Financing

Restaurant job growth returned in March

The industry has added more than 300,000 employees over the past year.
Photograph: Shutterstock

Restaurant hiring rebounded with the weather in March, as the industry added 27,300 jobs during the month and returned to the strong growth it has demonstrated for much of the past five years.

Food services and drinking places employed 12.2 million people in March, according to new data from the U.S. Department of Labor.

The increased hiring was part of a generally strong month for job growth, as the overall economy added 196,000 jobs in March and the unemployment rate stayed steady at 3.8%.

Restaurant companies have been hiring at a brisk pace for some time, which has put pressure on operators as labor becomes tough to find.

The tight labor market has forced many operators to raise wages, often well into the teens, to lure workers. Earlier this week, Target Corp. said it would raise its hourly wage to $13 an hour in June, higher than competitor Walmart’s $11. The retailer also promised to increase its starting wage to $15 an hour by 2020.

McDonald’s Corp., meanwhile, waved the white flag on preventing minimum wage hikes, telling the National Restaurant Association that it would stop lobbying against such raises at the state and federal level. One reason: Most of its restaurants already pay an average of $10 an hour.

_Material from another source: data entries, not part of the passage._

(** * alx-polly: the request middleware and its rate limiter

    Shallow embedding of [src/middleware.ts] (the same limiter is repeated
    verbatim at the end of [src/app/lib/actions/auth-actions.ts]).

    Modelling conventions.
    - JavaScript numbers that the limiter handles are millisecond timestamps
      ([Date.now()]) and request counters; both are integers far inside the
      range where double arithmetic is exact, so they are modelled as [Z].
    - [Date.now()] is the only input of [isRateLimited] besides its argument;
      it is made an explicit parameter [now].
    - [ipHits] is a JavaScript [Map] from strings to object references.  The
      code reads a reference with [ipHits.get], mutates the object it points
      to ([record.count += 1]) and, on the admitting path only, stores the
      same reference back.  The store therefore has two layers: a heap of
      record objects and a map from keys to heap locations. *)

From Stdlib Require Import ZArith Lia Ascii String.
From stdpp Require Import base option gmap strings list.

Local Open Scope Z_scope.

(** ** The limiter *)

Module Limiter.

Definition RATE_LIMIT_WINDOW_MS : Z := 60000.
Definition RATE_LIMIT_MAX : Z := 10.

(** The object literal [{ count, resetAt }]. *)
Record HitRecord : Type := mkHit { count : Z; resetAt : Z }.

Definition loc : Type := positive.

(** [objects]: the heap of record objects; [ipHits]: the module-level [Map]. *)
Record Store : Type := mkStore {
  objects : gmap loc HitRecord;
  ipHits : gmap string loc
}.

Definition init : Store := mkStore ∅ ∅.

(** [ipHits.get(ip)] followed by reading the fields of the object obtained. *)
Definition deref (σ : Store) (l : loc) : option HitRecord := objects σ !! l.

Definition record_of (σ : Store) (ip : string) : option HitRecord :=
  ipHits σ !! ip ≫= deref σ.

(** Allocation of a new object literal. *)
Definition alloc (σ : Store) : loc := fresh (dom (objects σ)).

(** [ipHits.set(ip, l)]. *)
Definition map_set (ip : string) (l : loc) (σ : Store) : Store :=
  mkStore (objects σ) (<[ip := l]> (ipHits σ)).

(** [record.count += 1] performed through the reference [l]. *)
Definition bump (l : loc) (σ : Store) : Store :=
  mkStore (alter (λ r, mkHit (count r + 1) (resetAt r)) l (objects σ)) (ipHits σ).

(** The first branch of [isRateLimited]: a new object literal
    [{ count: 1, resetAt: now + RATE_LIMIT_WINDOW_MS }] is allocated and
    [ipHits.set(ip, ...)] points the key at it. *)
Definition new_window (ip : string) (now : Z) (σ : Store) : Store :=
  let l := alloc σ in
  map_set ip l
    (mkStore (<[l := mkHit 1 (now + RATE_LIMIT_WINDOW_MS)]> (objects σ)) (ipHits σ)).

(** [isRateLimited(ip)], with [Date.now()] passed as [now].  The result
    [true] means the request is rejected.  A key whose reference does not
    point to an allocated object reads as [undefined]; [wf_reachable] below
    shows that this never happens. *)
Definition isRateLimited (ip : string) (now : Z) (σ : Store) : bool * Store :=
  match ipHits σ !! ip with
  | None => (false, new_window ip now σ)
  | Some l =>
      match deref σ l with
      | None => (false, new_window ip now σ)
      | Some record =>
          if resetAt record <? now then (false, new_window ip now σ)
          else
            let σ1 := bump l σ in
            if RATE_LIMIT_MAX <? count record + 1 then (true, σ1)
            else (false, map_set ip l σ1)
      end
  end.

(** A sequence of calls, each with the key it is made for and the time at
    which it is made; [run] performs them in order and collects the
    results. *)
Definition call : Type := string * Z.

Fixpoint run (cs : list call) (σ : Store) : list bool * Store :=
  match cs with
  | [] => ([], σ)
  | (ip, now) :: cs' =>
      let '(b, σ1) := isRateLimited ip now σ in
      let '(bs, σ2) := run cs' σ1 in
      (b :: bs, σ2)
  end.

Definition final (cs : list call) (σ : Store) : Store := (run cs σ).2.

(** *** Well-formed and reachable stores *)

(** Every reference held by [ipHits] points to an allocated object, and no
    object is shared between two keys. *)
Definition wf (σ : Store) : Prop :=
  (∀ k l, ipHits σ !! k = Some l → is_Some (objects σ !! l)) ∧
  (∀ k1 k2 l, ipHits σ !! k1 = Some l → ipHits σ !! k2 = Some l → k1 = k2).

(** The stores the module can be in: [init] after any sequence of calls. *)
Definition reachable (σ : Store) : Prop := ∃ cs, σ = final cs init.

(** *** One key at a time *)

(** What one call does to the record of its own key, as a function of that
    record alone: the three paths of [isRateLimited]. *)
Definition expired (o : option HitRecord) (now : Z) : bool :=
  match o with
  | None => true
  | Some r => resetAt r <? now
  end.

Definition step_rec (o : option HitRecord) (now : Z) : bool * HitRecord :=
  match o with
  | Some r =>
      if resetAt r <? now then (false, mkHit 1 (now + RATE_LIMIT_WINDOW_MS))
      else (RATE_LIMIT_MAX <? count r + 1, mkHit (count r + 1) (resetAt r))
  | None => (false, mkHit 1 (now + RATE_LIMIT_WINDOW_MS))
  end.

Fixpoint replay (o : option HitRecord) (ts : list Z) : list bool * option HitRecord :=
  match ts with
  | [] => ([], o)
  | t :: ts' =>
      let '(b, r) := step_rec o t in
      let '(bs, o') := replay (Some r) ts' in
      (b :: bs, o')
  end.

(** The times of the calls made for key [k], in order, and the results
    those calls get. *)
Definition times_for (k : string) (cs : list call) : list Z :=
  (filter (λ c : call, c.1 = k) cs).*2.

Definition calls_for (k : string) (cs : list call) : list call :=
  filter (λ c : call, c.1 = k) cs.

Fixpoint decisions_for (k : string) (cs : list call) (σ : Store) : list bool :=
  match cs with
  | [] => []
  | (ip, now) :: cs' =>
      let '(b, σ1) := isRateLimited ip now σ in
      if decide (ip = k) then b :: decisions_for k cs' σ1
      else decisions_for k cs' σ1
  end.

End Limiter.


(** ** The middleware *)

Module Middleware.
Import Limiter.

Local Open Scope string_scope.

(** The parts of a [NextRequest] the middleware reads.  [pathname] is
    [new URL(request.url).pathname]; [ip] is [undefined] when the platform
    supplies no address; [headers] maps lower-case header names to values, a
    missing name reading as [null].  A header value is a byte string, one
    [ascii] per code unit. *)
Record NextRequest : Type := mkRequest {
  method : string;
  pathname : string;
  ip : option string;
  headers : gmap string string
}.
(** Writing the numbers 1, 2, ... to stops of a dispatch whose stored
    numbers are all outside 1, ..., n never gives two of them the same
    number. *)
Lemma prefix_sequences_distinct (d : Z) (tbl : DispatchStop)
  (order : list Z) (k : nat) :
  NoDup (map Stop_id (filter (of_dispatch d) tbl)) ->
  NoDup (map Sequence (filter (of_dispatch d) tbl)) ->
  NoDup order ->
  (forall r, In r tbl -> of_dispatch d r = true ->
             ~ 1 <= Sequence r <= Z.of_nat (length order)) ->
  NoDup (map Sequence
           (filter (of_dispatch d)
              (execmany_set_sequence tbl
                 (firstn k (Routing.enumerate1 order))))).
Proof.
  intros HndF Hseq Hnd Hfar.
  set (F := filter (of_dispatch d) tbl) in *.
  set (rows := firstn k (Routing.enumerate1 order)).
  assert (Hrows : NoDup (map snd rows)).
  { unfold rows. rewrite <- firstn_map, RoutingFacts.enumerate1_snd.
    now apply nodup_firstn. }
  rewrite execmany_assign.
  rewrite filter_map_keys by (intro r; apply assign_keys).
  fold F. rewrite map_map.
  apply (nodup_map_on _ Stop_id F HndF).
  intros r1 r2 H1 H2.
  assert (Hcase : forall r, In r F ->
            (exists i, (i < length order)%nat /\
                       Sequence (assign rows r) = Z.of_nat (S i) /\
                       Stop_id r = nth i order 0) \/
            Sequence (assign rows r) = Sequence r).
  { intros r Hr.
    destruct (in_dec Z.eq_dec (Stop_id r) (map snd rows)) as [Hin | Hnin].
    - left. apply in_map_iff in Hin. destruct Hin as ([s id] & E & Hin).
      simpl in E. subst id.
      destruct (firstn_enumerate1_in order k s (Stop_id r) Hin)
        as (i & _ & Hi & -> & Eid).
      exists i. split; [exact Hi |]. split; [| exact Eid].
      now apply assign_hit.
    - right. now rewrite assign_miss. }
  assert (Hout : forall r, In r F ->
            ~ 1 <= Sequence r <= Z.of_nat (length order)).
  { intros r Hr. apply filter_In in Hr. destruct Hr as [Hr Hd].
    now apply Hfar. }
  destruct (Hcase r1 H1) as [(i1 & Hi1 & E1 & Id1) | E1],
           (Hcase r2 H2) as [(i2 & Hi2 & E2 & Id2) | E2];
    rewrite E1, E2; intros E.
  - assert (i1 = i2) by lia. subst i2. congruence.
  - pose proof (Hout r2 H2). lia.
  - pose proof (Hout r1 H1). lia.
  - f_equal. now apply (nodup_map_inj Sequence F Hseq r1 r2 H1 H2).
Qed.

(** The same for the key of the whole table. *)
Lemma prefix_unique_key (d : Z) (tbl : DispatchStop) (order : list Z)
  (k : nat) :
  NoDup (map Stop_id tbl) ->
  unique_key tbl = true ->
  NoDup order ->
  (forall s, In s order -> In s (map Stop_id (filter (of_dispatch d) tbl))) ->
  (forall r, In r tbl -> of_dispatch d r = true ->
             ~ 1 <= Sequence r <= Z.of_nat (length order)) ->
  unique_key (execmany_set_sequence tbl (firstn k (Routing.enumerate1 order)))
  = true.
Proof.
  intros Hkey Huniq Hnd Hin Hfar. apply unique_key_dispatch. intros d'.
  destruct (Z.eq_dec d' d) as [-> | Hd].
  - apply prefix_sequences_distinct; try assumption.
    + now apply filter_distinct_stop_ids.
    + now apply unique_key_dispatch.
  - set (rows := firstn k (Routing.enumerate1 order)).
    assert (Hsub : forall r, of_dispatch d' r = true ->
                             negb (of_dispatch d r) = true).
    { intros r Hr. unfold of_dispatch in *. apply Z.eqb_eq in Hr.
      apply negb_true_iff, Z.eqb_neq. congruence. }
    rewrite <- (filter_within _ _ (execmany_set_sequence tbl rows) Hsub).
    rewrite (others_execmany d tbl rows Hkey).
    + rewrite (filter_within _ _ tbl Hsub). now apply unique_key_dispatch.
    + intros s Hs. apply Hin. unfold rows in Hs.
      rewrite <- firstn_map, RoutingFacts.enumerate1_snd in Hs.
      rewrite <- (firstn_skipn k order). apply in_or_app. now left.
Qed.

(** [optimize_route] is modelled with its updates unchecked.  On a table
    with the unique key they pass the check, under the conditions met
    above (sequence numbers from 1 on, at most 1000 stops): the first
    update keeps the key, and so does every row of the second, so that
    [db.execmany] writes them all. *)
Lemma optimize_route_updates_keep_key (d : Z) (tbl : DispatchStop)
  (order : list Z) :
  NoDup (map Stop_id tbl) ->
  unique_key tbl = true ->
  (forall r, In r tbl -> of_dispatch d r = true -> 1 <= Sequence r) ->
  Permutation order (load_stops d tbl) ->
  (length order <= 1000)%nat ->
  unique_key (add_1000 d tbl) = true /\
  execmany_unique (add_1000 d tbl) (Routing.enumerate1 order)
  = Some (execmany_set_sequence (add_1000 d tbl) (Routing.enumerate1 order)).
Proof.
  intros Hkey Huniq Hpos Hord Hmax.
  assert (Hids : NoDup (map Stop_id (add_1000 d tbl)))
    by now destruct (add_1000_keys d tbl) as [-> _].
  assert (Hfar : forall r, In r (add_1000 d tbl) -> of_dispatch d r = true ->
                           Z.of_nat (length order) < Sequence r).
  { intros r Hr Hd.
    assert (Hin : In r (filter (of_dispatch d) (add_1000 d tbl)))
      by (apply filter_In; now split).
    rewrite filter_add_1000 in Hin. apply in_map_iff in Hin.
    destruct Hin as (r0 & <- & Hr0). apply filter_In in Hr0.
    destruct Hr0 as [Hr0 Hd0]. pose proof (Hpos r0 Hr0 Hd0). simpl. lia. }
  assert (Hk1 : unique_key (add_1000 d tbl) = true).
  { apply unique_key_dispatch. intros d'.
    destruct (Z.eq_dec d' d) as [-> | Hd].
    - rewrite filter_add_1000, map_map.
      apply (nodup_map_on _ Sequence).
      + now apply unique_key_dispatch.
      + intros r1 r2 _ _ E. simpl in E. lia.
    - assert (Hsub : forall r, of_dispatch d' r = true ->
                               negb (of_dispatch d r) = true).
      { intros r Hr. unfold of_dispatch in *. apply Z.eqb_eq in Hr.
        apply negb_true_iff, Z.eqb_neq. congruence. }
      rewrite <- (filter_within _ _ (add_1000 d tbl) Hsub).
      rewrite others_add_1000, (filter_within _ _ tbl Hsub).
      now apply unique_key_dispatch. }
  split; [exact Hk1 |].
  apply execmany_unique_prefixes. intros k _.
  apply (prefix_unique_key d); try assumption.
  - apply (Permutation_NoDup (Permutation_sym Hord)).
    apply (Permutation_NoDup (Permutation_sym (load_stops_perm d tbl))).
    now apply filter_distinct_stop_ids.
  - intros s Hs. apply (Permutation_in s (load_stops_perm d (add_1000 d tbl))).
    apply (Permutation_in s (Permutation_sym (load_stops_add_1000 d tbl))).
    now apply (Permutation_in s Hord).
  - intros r Hr Hd. pose proof (Hfar r Hr Hd). lia.
Qed.
(** * tree-sitter-cli: the grammar binding (src/compile.cc)

    A shallow embedding of the three functions of [compile.cc]
    ([RuleFromJsRule], [GrammarFromJsGrammar], [Compile]) and of the
    helpers they are written with, followed by the properties of the
    specification that concern them.

    The binding is C++ against the V8 API.  Three features of that
    setting are kept in the model because the code depends on them:

    - [ThrowException] does not unwind the C++ stack: it records an
      exception with the host and returns.  Effects are therefore a log
      of events, and what a function returns is separate from what it
      threw.
    - [Handle<T>::Cast] is an unchecked cast.  A method of [T] called on a
      handle whose value is not a [T] has no defined behaviour; the model
      then stops with [Undefined_behaviour].
    - [std::string(const char* )] and [String::New(const char* )] read a C
      string: they stop at the first NUL character. *)

From Stdlib Require Import String Ascii List ZArith Lia Bool Arith.
From Stdlib Require Import DecimalString.
Import ListNotations.
Open Scope string_scope.

Set Warnings "-register-all".

(** ** Host values *)

(** The values the host hands to the binding: plain data, as written by
    object and array literals.  An object is the ordered association of
    its own enumerable properties (enumeration order, keys taken
    distinct, lookup returns the first); it has the default prototype and
    no accessors.  The host enumerates the keys that are array indices
    first, in ascending order, and the other keys after them in the order
    they were added.  A string stands for its UTF-8 text.  [JsNumber n] is
    the number written [n]: the integer itself when it is a safe integer
    (magnitude at most 2^53, [safe_integer] below), beyond that the double
    nearest to it.  Numbers that are not integers are not modelled. *)
Inductive JsValue : Type :=
| JsUndefined
| JsNull
| JsBoolean (b : bool)
| JsNumber (n : Z)
| JsString (s : string)
| JsArray (elements : list JsValue)
| JsObject (properties : list (string * JsValue)).

Inductive Exception : Type :=
| TypeError (message : string).

(** ** Typed rules and grammars *)

(** Modelled from the spec: the rule type and the rule constructors of
    [tree_sitter/compiler.h] ([blank], [choice], [err], [pattern],
    [repeat], [seq], [str], [sym]), which [compile.cc] includes and which
    is not part of the sources.  The spec gives the typed rule as a closed
    variant with one case per constructor.  Children are [rule_ptr]s as in
    the code: shared pointers, which may be null. *)
Inductive Rule : Type :=
| Blank
| Choice (elements : list (option Rule))
| Err (content : option Rule)
| Pattern (value : string)
| Repeat (content : option Rule)
| Seq (elements : list (option Rule))
| Str (value : string)
| Sym (name : string).

(** [rule_ptr()] is [None]. *)
Definition rule_ptr : Type := option Rule.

Restaurants have added 308,700 jobs over the past 12 months, according to federal data. Wages in the leisure and hospitality sector are up 3.7% over the past year—higher than the 3.2% increase for the private sector as a whole.

“Across the board, it’s challenging,” Shake Shack CEO Randy Garutti told investors in February, according to a transcript of the presentation on financial services site Sentieo. “And as I’ve said for years, that will be our No. 1 challenge.”